1 seems to apply to all living things, 2 to many animals, 3 to at least mammals and birds, and 4 to the more intelligent species, with 5, at least at present, only appearing to exist in humans.

But I’m far from the only one who’s come up with a hierarchy.  I highlighted LeDoux’s a while back.  Indeed, it appears to be an ancient tradition going back at least to Aristotle.  The ancient Greeks didn’t have a word for “consciousness”, but they did write about the soul.

(The Greek word for “soul” is “psyche”, which obviously is where we get the term “psychology” from, but its etymology is interesting.  It originally meant “to breath”, what probably seemed like the primary difference between living and non-living things.)

Plato’s conception of the soul was something immaterial that survived death, which resonates with the conception in many religions.  Indeed, the word “soul” today is largely synonymous with the immortal soul of monotheistic theology.  A lot of the way the word “consciousness” is thrown around today seems like an unwitting code word for this version of the soul.

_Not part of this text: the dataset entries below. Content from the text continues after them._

(** * useDebounce: a debounced callback that always runs the latest closure

    Shallow embedding of [src/app/projects/hooks/useDebounce.ts] together
    with the part of its environment the hook relies on: the host's timer
    queue ([setTimeout]/[clearTimeout]), the cells React keeps for one
    component instance ([useRef], [useEffect], [useMemo]) and the
    trailing-edge [debounce] the hook imports.

    Time is counted in whole milliseconds ([nat]).  A run of the component
    is a list of events: a render of the hook, a call of the debounced
    callback it returned, or the passing of time. *)

From stdpp Require Import base decidable option list sorting.
From Stdlib Require Import Lia.

(** ** Callbacks *)

(** What calling a callback does, as far as its caller can see: it returns,
    it returns a promise that is rejected later, or it throws. *)
Inductive Behaviour := Succeeds | Rejects | Throws.

(** A callback of type [() => void].  [cb_id] stands for the identity of
    the JavaScript closure (React compares dependencies by identity). *)
Record Callback := { cb_id : nat; cb_behaviour : Behaviour }.

#[global] Instance Behaviour_eq_dec : EqDecision Behaviour.
Proof. solve_decision. Defined.

#[global] Instance Callback_eq_dec : EqDecision Callback.
Proof. solve_decision. Defined.

(** How a JavaScript call completes. *)
Inductive Completion := Normal | Throw.

#[global] Instance Completion_eq_dec : EqDecision Completion.
Proof. solve_decision. Defined.

Definition call (cb : Callback) : Completion :=
  match cb_behaviour cb with
  | Throws => Throw
  | Succeeds | Rejects => Normal
  end.

(** ** The world: host timers, debounced functions, hook cells *)

(** A timer of the host.  [tm_owner] names the debounced function whose
    [timerExpired] the timer runs. *)
Record Timer := { tm_id : nat; tm_due : nat; tm_owner : nat }.

(** The closure state of one function made by [debounce(func, wait)]. *)
Record Debounced := { db_wait : nat; db_timerId : option nat }.

(** The cells React keeps for the hook between renders: the ref of line 14,
    the dependency of the effect of lines 17-19 and the dependency and value
    of the memo of lines 22-30 (the value is an index into [instances]). *)
Record Hook := {
  ref_current : option Callback;
  effect_deps : option Callback;
  memo : option (nat * nat)
}.

Record World := {
  now : nat;
  timers : list Timer;
  next_timer : nat;
  instances : list Debounced;
  hook : Hook;
  log : list (nat * Callback);
  uncaught : list (nat * Callback)
}.

Definition set_now (t : nat) (w : World) : World :=
  {| now := t; timers := timers w; next_timer := next_timer w;
     instances := instances w; hook := hook w; log := log w;
     uncaught := uncaught w |}.

Definition set_timers (q : list Timer) (w : World) : World :=
  {| now := now w; timers := q; next_timer := next_timer w;
     instances := instances w; hook := hook w; log := log w;
     uncaught := uncaught w |}.

Definition set_next_timer (n : nat) (w : World) : World :=
  {| now := now w; timers := timers w; next_timer := n;
     instances := instances w; hook := hook w; log := log w;
     uncaught := uncaught w |}.

Definition set_instances (l : list Debounced) (w : World) : World :=
  {| now := now w; timers := timers w; next_timer := next_timer w;
     instances := l; hook := hook w; log := log w;
     uncaught := uncaught w |}.

Definition set_hook (k : Hook) (w : World) : World :=
  {| now := now w; timers := timers w; next_timer := next_timer w;
     instances := instances w; hook := k; log := log w;
     uncaught := uncaught w |}.

Definition set_log (l : list (nat * Callback)) (w : World) : World :=
  {| now := now w; timers := timers w; next_timer := next_timer w;
     instances := instances w; hook := hook w; log := l;
     uncaught := uncaught w |}.

Definition set_uncaught (l : list (nat * Callback)) (w : World) : World :=
  {| now := now w; timers := timers w; next_timer := next_timer w;
     instances := instances w; hook := hook w; log := log w;
     uncaught := l |}.

(** Before the component is mounted. *)
Definition init : World :=
  {| now := 0; timers := []; next_timer := 0; instances := [];
     hook := {| ref_current := None; effect_deps := None; memo := None |};
     log := []; uncaught := [] |}.

(** ** The host's timers *)

(** Modelled from the spec: the timer facility of the single-threaded,
    event-driven host (section 5), which is not part of the sources.  The
    queue is kept in firing order: by due time, and among timers due at the
    same time in the order they were set. *)
Fixpoint enqueue (tm : Timer) (q : list Timer) : list Timer :=
  match q with
  | [] => [tm]
  | x :: q' =>
      if tm_due x <=? tm_due tm then x :: enqueue tm q' else tm :: q
  end.

(** Modelled from the spec: the host's [setTimeout]: a timer with a fresh
    handle, due [wait] milliseconds from now. *)
Definition setTimeout (owner wait : nat) (w : World) : nat * World :=
  let id := next_timer w in
  let tm := {| tm_id := id; tm_due := now w + wait; tm_owner := owner |} in
  (id, set_next_timer (S id) (set_timers (enqueue tm (timers w)) w)).

(** Modelled from the spec: the host's [clearTimeout]: the timer with this
    handle, if it is still pending, will not fire. *)
Definition clearTimeout (id : nat) (w : World) : World :=
  set_timers (filter (λ tm, tm_id tm ≠ id) (timers w)) w.

(** ** The hook's closure [func] (lines 24-26) *)

(** [ref.current?.()]: calls the callback the ref holds now, if it holds
    one; the callback's result is dropped. *)
Definition func (w : World) : World * Completion :=
  match ref_current (hook w) with
  | Some cb => (set_log (log w ++ [(now w, cb)]) w, call cb)
  | None => (w, Normal)
  end.

(** ** debounce *)

Module Lodash.

(** Modelled from the spec: [debounce] of [lodash/debounce], which the hook
    imports (line 2) and which is not part of the sources.  A debounced
    function owns one timer handle; [debounce] itself sets no timer. *)
Definition debounce (wait : nat) (w : World) : nat * World :=
  (length (instances w),
   set_instances (instances w ++ [{| db_wait := wait; db_timerId := None |}]) w).

(** Modelled from the spec: calling the debounced function (the spec's
    [notify()]): cancel the pending timer, if there is one, and start a new
    timer for [wait] milliseconds.  Nothing is invoked by the call. *)
Definition debounced (h : nat) (w : World) : World :=
  match instances w !! h with
  | None => w
  | Some d =>
      let w1 := match db_timerId d with
                | Some id => clearTimeout id w
                | None => w
                end in
      let '(id, w2) := setTimeout h (db_wait d) w1 in
      set_instances
        (<[h := {| db_wait := db_wait d; db_timerId := Some id |}]> (instances w2))
        w2
  end.

(** Modelled from the spec: the timer of a debounced function elapses: the
    timer handle is cleared (Pending to Idle) and the wrapped function, here
    always the hook's [func], is invoked once. *)
Definition timerExpired (h : nat) (w : World) : World * Completion :=
  match instances w !! h with
  | None => (w, Normal)
  | Some d =>
      func (set_instances
              (<[h := {| db_wait := db_wait d; db_timerId := None |}]> (instances w))
              w)
  end.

Aristotle’s conception was more materialistic.  Most people take him to regard the soul as part of the body and mortal.  (Although, per Wikipedia, there is apparently some controversy about it.)  And he had his own hierarchy back there in the 300s BC.

Hierarchy of Aristotle's versions of the soul

Image credit: Ian Alexander via Wikipedia (click through for source)

 

  1. The Nutritive Soul, enabling reproduction and growth
  2. The Sensitive Soul, enabling movement and sensation
  3. The Rational Soul, enabling reason and reflection

1 was labeled the “Vegetative” soul in the Wikipedia article on soul; it appears to apply to all living things.  2 applies to all animals.  3 is supposed to apply only to humans.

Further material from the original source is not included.